- **EXERCISE BRIEF**: Give the data again exactly, from its opening line through the line in which "Inductive RemoteFailureMode := FailClosed" appears.

- **AVAILABLE DATA**:
(* ===== verification/RemoteLimit.v ===== *)
(** * Remote rate limiting

    [http/remoteratelimit.rs]: descriptors evaluated on a request are sent to a
    service that counts them; the service's answer lets the request pass or is
    the response, and the tokens a model used are reported afterwards. *)
From stdpp Require Import base gmap strings list.
From Stdlib Require Import ZArith.
From S2P Require Import Prelude RustStd Authorization AgentTypes RouteSelect HttpRequest Auth Pipeline RateLimit EnvoyHeaders.

Local Open Scope string_scope.
Local Open Scope list_scope.

Inductive RemoteFailureMode := FailClosed | FailOpen.

#[global] Instance RemoteFailureMode_eq_dec : EqDecision RemoteFailureMode.
Proof. solve_decision. Defined.

Inductive RateLimitUnit := Second | Minute | Hour | Day | Month | Year.

(** ** Messages *)

Record RateLimitDescriptor := mkDescriptor {
  rd_entries : list (string * string);
  rd_limit : option (Z * RateLimitUnit);
  rd_hits_addend : option Z;
}.

Record RateLimitRequest := mkRateLimitRequest { rq_domain : string; rq_descriptors : list RateLimitDescriptor }.

Record RateLimitResponse := mkRateLimitResponse {
  rr_overall_code : Z;
  rr_response_headers_to_add : list ProtoHeaderValue;
  rr_request_headers_to_add : list ProtoHeaderValue;
  rr_raw_body : string;
}.

Definition CODE_OK : Z := 1.

Section remote.
Context {UC : UriCrate} {HC : HttpCrate} {RE : RegexEngine} {MC : MessageCrate} {CE : CelEngine} {JW : JsonWebToken}.
Context {UserMetadata Value EvalError : Type}.
Local Abbreviation AReq := (AReq (UserMetadata := UserMetadata)).
Local Abbreviation PolicyResponse := (Pipeline.PolicyResponse (Body := string)).

Record DescriptorEntry := mkEntry {
  de_entries : list (string * Expression);
  de_limit_type : RateLimitType;
  de_cost : option Expression;
  de_limit_override : option Expression;
}.

(** [RemoteRateLimit], less the backend that is called. *)
Record RemoteRateLimit := mkRemote { rl_domain : string; rl_descriptors : list DescriptorEntry; rl_failure_mode : RemoteFailureMode }.

(** Expressions on a request, and values: [Value::as_string] and
    [Value::as_unsigned]; the [unit] and [requestsPerUnit] of a value. *)
Context (exec : AReq → Executor Expression Value EvalError).
Context (as_string : Value → option string) (as_unsigned : Value → option Z) (as_override : Value → option (string * Z)).

Definition eval_value (r : AReq) (e : Expression) : option Value := match eval (exec r) e with Ok v => Some v | Err _ => None end.

(** ** Building the request *)

(** [eval_descriptor]: all the entries, or nothing. *)
Fixpoint eval_descriptor (r : AReq) (entries : list (string * Expression)) : option (list (string * string)) :=
  match entries with
  | [] => Some []
  | (k, lookup) :: entries' =>
      v ← eval_value r lookup ≫= as_string;
      rest ← eval_descriptor r entries';
      Some ((k, v) :: rest)
  end.

(** [eval_cost]: [None] when the expression fails. *)
Definition eval_cost (r : AReq) (cost : option Expression) (default_cost : option Z) : option (option Z) :=
  match cost with
  | Some e => Some <$> (eval_value r e ≫= as_unsigned)
  | None => Some default_cost
  end.

Definition limit_unit (u : string) : option RateLimitUnit :=
  let u := Str.to_ascii_lowercase u in
  if bool_decide (u = "second") then Some Second
  else if bool_decide (u = "minute") then Some Minute
  else if bool_decide (u = "hour") then Some Hour
  else if bool_decide (u = "day") then Some Day
  else if bool_decide (u = "month") then Some Month
  else if bool_decide (u = "year") then Some Year
  else None.

Definition eval_limit_override (r : AReq) (o : option Expression) : option (option (Z * RateLimitUnit)) :=
  match o with
  | None => Some None
  | Some e =>
      '(unit, n) ← eval_value r e ≫= as_override;
      u ← limit_unit unit;
      Some (Some (n, u))
  end.

(** One descriptor, unless it is skipped. *)
Definition build_descriptor (r : AReq) (t : RateLimitType) (default_cost : option Z) (d : DescriptorEntry) : option RateLimitDescriptor :=
  entries ← eval_descriptor r (de_entries d);
  match entries with
  | [] => None
  | _ =>
      hits ← (if decide (is_Some (de_cost d) ∧ t = Tokens) then Some (Some 0%Z) else eval_cost r (de_cost d) default_cost);
      limit ← eval_limit_override r (de_limit_override d);
      Some (mkDescriptor entries limit hits)
  end.

(** [build_request]: the request and, descriptor by descriptor, the costs. *)
Definition build_request (rl : RemoteRateLimit) (r : AReq) (t : RateLimitType) (default_cost : option Z)
    : option (RateLimitRequest * list (option Expression)) :=
  let built := omap (λ d, (λ m, (m, de_cost d)) <$> build_descriptor r t default_cost d)
                 (filter (λ d, de_limit_type d = t) (rl_descriptors rl)) in
  match built with
  | [] => None
  | _ => Some (mkRateLimitRequest (rl_domain rl) built.*1, built.*2)
  end.

(** ** The answer *)

Definition process_headers (hs : list ProtoHeaderValue) (hm : HeaderMap) : HeaderMap := foldl (λ hm h, apply_header_value h hm) hm hs.

Definition remote_apply (cr : RateLimitResponse) (r : AReq) : AReq * PolicyResponse :=
  if decide (rr_overall_code cr ≠ CODE_OK) then
    (r, mkPolicyResponse (Some (mkResponse 429 (process_headers (rr_response_headers_to_add cr) []) (rr_raw_body cr))) None)
  else
    (with_headers (process_headers (rr_request_headers_to_add cr) (aq_headers r)) r,
     mkPolicyResponse None (match rr_response_headers_to_add cr with [] => None | hs => Some (process_headers hs []) end)).

Inductive RemoteError := RateLimitFailed.

(** [call]: what the service answers, [None] when the call fails. *)
Definition remote_check (call : RateLimitRequest → option RateLimitResponse) (rl : RemoteRateLimit) (r : AReq)
    : AReq * result PolicyResponse RemoteError :=
  if negb (existsb (λ d, bool_decide (de_limit_type d = Requests)) (rl_descriptors rl)) then (r, Ok policy_response_default)
  else
    match build_request rl r Requests None with
    | None => (r, Ok policy_response_default)
    | Some (q, _) =>
        match call q with
        | Some cr => let '(r, pr) := remote_apply cr r in (r, Ok pr)
        | None => (r, if decide (rl_failure_mode rl = FailOpen) then Ok policy_response_default else Err RateLimitFailed)
        end
    end.

(** ** Tokens *)

(** [LLMResponseAmend]. *)
Record LLMResponseAmend := mkAmend { am_request : RateLimitRequest; am_descriptor_costs : list (option Expression) }.

Definition check_llm (call : RateLimitRequest → option RateLimitResponse) (rl : RemoteRateLimit) (default_cost : Z) (r : AReq)
    : AReq * result (PolicyResponse * option LLMResponseAmend) RemoteError :=
  if negb (existsb (λ d, bool_decide (de_limit_type d = Tokens)) (rl_descriptors rl)) then (r, Ok (policy_response_default, None))
  else
    match build_request rl r Tokens (Some default_cost) with
    | None => (r, Ok (policy_response_default, None))
    | Some (q, costs) =>
        let amend := Some (mkAmend q costs) in
        match call q with
        | Some cr => let '(r, pr) := remote_apply cr r in (r, Ok (pr, amend))
        | None => (r, if decide (rl_failure_mode rl = FailOpen) then Ok (policy_response_default, amend) else Err RateLimitFailed)
        end
    end.

(** What is reported of one descriptor once the answer of the model is known;
    [eval_end] evaluates with the answer. *)
Definition amend_descriptor (eval_end : Expression → option Value) (default_tokens : Z) (dc : RateLimitDescriptor * option Expression)
    : option RateLimitDescriptor :=
  hits ← match dc.2 with
         | Some cost => eval_end cost ≫= as_unsigned
         | None => if (0 <=? default_tokens)%Z then Some default_tokens else None
         end;
  Some (mkDescriptor (rd_entries dc.1) (rd_limit dc.1) (Some hits)).

Definition apply_token_amend (eval_end : Expression → option Value) (default_tokens : Z) (a : LLMResponseAmend) : RateLimitRequest :=
  mkRateLimitRequest (rq_domain (am_request a))
    (omap (amend_descriptor eval_end default_tokens) (zip (rq_descriptors (am_request a)) (am_descriptor_costs a))).

(** ** What it guarantees *)

(** The descriptors of a kind that evaluate, in order. *)
Definition counted (rl : RemoteRateLimit) (r : AReq) (t : RateLimitType) (default_cost : option Z) (m : RateLimitDescriptor) (cost : option Expression) : Prop :=
  ∃ d, d ∈ rl_descriptors rl ∧ de_limit_type d = t ∧ build_descriptor r t default_cost d = Some m ∧ cost = de_cost d.

Lemma build_request_Some rl r t default_cost q costs :
  build_request rl r t default_cost = Some (q, costs) →
  rq_domain q = rl_domain rl ∧ rq_descriptors q ≠ [] ∧ length costs = length (rq_descriptors q) ∧
  ∀ m cost, (m, cost) ∈ zip (rq_descriptors q) costs → counted rl r t default_cost m cost.
Proof.
  unfold build_request. set (built := omap _ _). intros H. assert (built ≠ [] ∧ q = mkRateLimitRequest (rl_domain rl) built.*1 ∧ costs = built.*2) as (Hb & -> & ->).
  { destruct built; [done|]. by injection H as <- <-. }
  simpl. split; [done|]. split; [by destruct built|]. split; [by rewrite !length_fmap|]. intros m cost Hin.
  rewrite zip_fst_snd in Hin. apply list_elem_of_omap in Hin as (d & Hd & Hm). apply list_elem_of_filter in Hd as [Ht Hd].
  apply fmap_Some in Hm as (m' & Hm' & [= -> ->]). by exists d.
Qed.

Lemma build_request_None rl r t default_cost :
  build_request rl r t default_cost = None → ∀ m cost, ¬ counted rl r t default_cost m cost.
Proof.
  unfold build_request. set (built := omap _ _). intros H m cost (d & Hd & Ht & Hm & _). assert (built = []) as Hb by (by destruct built).
  assert ((m, de_cost d) ∈ built) as Hin; [|rewrite Hb in Hin; by apply elem_of_nil in Hin].
  apply list_elem_of_omap. exists d. split; [by apply list_elem_of_filter|]. by rewrite Hm.
Qed.

Lemma filter_none {A} (P : A → Prop) `{∀ x, Decision (P x)} (l : list A) : (∀ x, x ∈ l → ¬ P x) → filter P l = [].
Proof.
  induction l as [|x l IH]; intros Hl; [done|]. rewrite filter_cons, decide_False by (apply Hl; by left). apply IH. intros y Hy. apply Hl. by right.
Qed.

(** A request passes remote rate limiting exactly if nothing of it is to be
    counted, or the service, told of every descriptor that evaluates, says it is
    within its limits, or the service does not answer and the policy is to fail
    open. Over a limit, the response is 429. *)
Theorem remote_limit_exact call rl r r' res :
  remote_check call rl r = (r', res) →
  (build_request rl r Requests None = None ∧ (∀ m cost, ¬ counted rl r Requests None m cost) ∧ res = Ok policy_response_default ∧ r' = r) ∨
  ∃ q costs, build_request rl r Requests None = Some (q, costs) ∧ rq_descriptors q ≠ [] ∧
    match call q with
    | None => r' = r ∧ res = (if decide (rl_failure_mode rl = FailOpen) then Ok policy_response_default else Err RateLimitFailed)
    | Some cr => ∃ pr, res = Ok pr ∧
        if decide (rr_overall_code cr = CODE_OK) then pr_direct_response pr = None
        else r' = r ∧ ∃ dr, pr_direct_response pr = Some dr ∧ rs_status dr = 429%Z
    end.
Proof.
  unfold remote_check. destruct (existsb _ _) eqn:Ee; simpl.
  - destruct (build_request rl r Requests None) as [[q costs]|] eqn:Eb.
    + intros H. right. exists q, costs. split; [done|]. apply build_request_Some in Eb as (_ & Hne & _). split; [done|].
      destruct (call q) as [cr|]; [|by injection H as <- <-]. unfold remote_apply in H.
      destruct (decide (rr_overall_code cr ≠ CODE_OK)) as [Hc|Hc]; injection H as <- <-; eexists; (split; [done|]).
      * rewrite decide_False by done. split; [done|]. by eexists.
      * by rewrite decide_True by lia.
    + intros [= <- <-]. left. split_and!; try done. by apply build_request_None.
  - intros [= <- <-]. left. assert (∀ d, d ∈ rl_descriptors rl → de_limit_type d ≠ Requests) as Hn.
    { intros d Hd Ht. apply not_true_iff_false in Ee. apply Ee, existsb_exists. exists d. split; [by apply list_elem_of_In|]. by apply bool_decide_eq_true_2. }
    split; [|split_and!; try done; intros m cost (d & Hd & Ht & _); by eapply Hn].
    unfold build_request. replace (filter _ (rl_descriptors rl)) with (@nil DescriptorEntry); [done|]. symmetry. by apply filter_none.
Qed.

(** What is reported once a model has answered: exactly the descriptors
    that were counted for the request, each with its own cost, evaluated then
    or the tokens used; those whose cost fails, or is not to be added because
    fewer tokens were used than assumed, are left out. *)
Theorem token_amend_exact call rl default_cost r r' pr amend eval_end default_tokens m :
  check_llm call rl default_cost r = (r', Ok (pr, Some amend)) →
  m ∈ rq_descriptors (apply_token_amend eval_end default_tokens amend) ↔
  ∃ m0 cost hits, (m0, cost) ∈ zip (rq_descriptors (am_request amend)) (am_descriptor_costs amend) ∧
    counted rl r Tokens (Some default_cost) m0 cost ∧ m = mkDescriptor (rd_entries m0) (rd_limit m0) (Some hits) ∧
    match cost with Some e => eval_end e ≫= as_unsigned = Some hits | None => hits = default_tokens ∧ (0 ≤ default_tokens)%Z end.
Proof.
  unfold check_llm. destruct (negb _); [done|]. destruct (build_request rl r Tokens _) as [[q costs]|] eqn:Eb; [|done]. intros H.
  assert (amend = mkAmend q costs) as ->.
  { destruct (call q) as [cr|]; [destruct (remote_apply cr r) as [r1 pr1]; congruence|]. case_decide; congruence. }
  apply build_request_Some in Eb as (_ & _ & _ & Hc). unfold apply_token_amend. simpl. rewrite list_elem_of_omap. split.
  - intros ([m0 cost] & Hin & Hm). unfold amend_descriptor in Hm. simpl in Hm. apply bind_Some in Hm as (hits & Hh & [= <-]).
    exists m0, cost, hits. split_and!; [done|by apply Hc|done|]. destruct cost as [e|]; [done|]. destruct (0 <=? default_tokens)%Z eqn:E; [|done].
    injection Hh as <-. split; [done|lia].
  - intros (m0 & cost & hits & Hin & _ & -> & Hh). exists (m0, cost). split; [done|]. unfold amend_descriptor. simpl. destruct cost as [e|]; [by rewrite Hh|].
    destruct Hh as [-> Hp]. destruct (0 <=? default_tokens)%Z eqn:E; [done|lia].
Qed.
End remote.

- **EXERCISE ANSWER**:
(* ===== verification/RemoteLimit.v ===== *)
(** * Remote rate limiting

    [http/remoteratelimit.rs]: descriptors evaluated on a request are sent to a
    service that counts them; the service's answer lets the request pass or is
    the response, and the tokens a model used are reported afterwards. *)
From stdpp Require Import base gmap strings list.
From Stdlib Require Import ZArith.
From S2P Require Import Prelude RustStd Authorization AgentTypes RouteSelect HttpRequest Auth Pipeline RateLimit EnvoyHeaders.

Local Open Scope string_scope.
Local Open Scope list_scope.

Inductive RemoteFailureMode := FailClosed | FailOpen.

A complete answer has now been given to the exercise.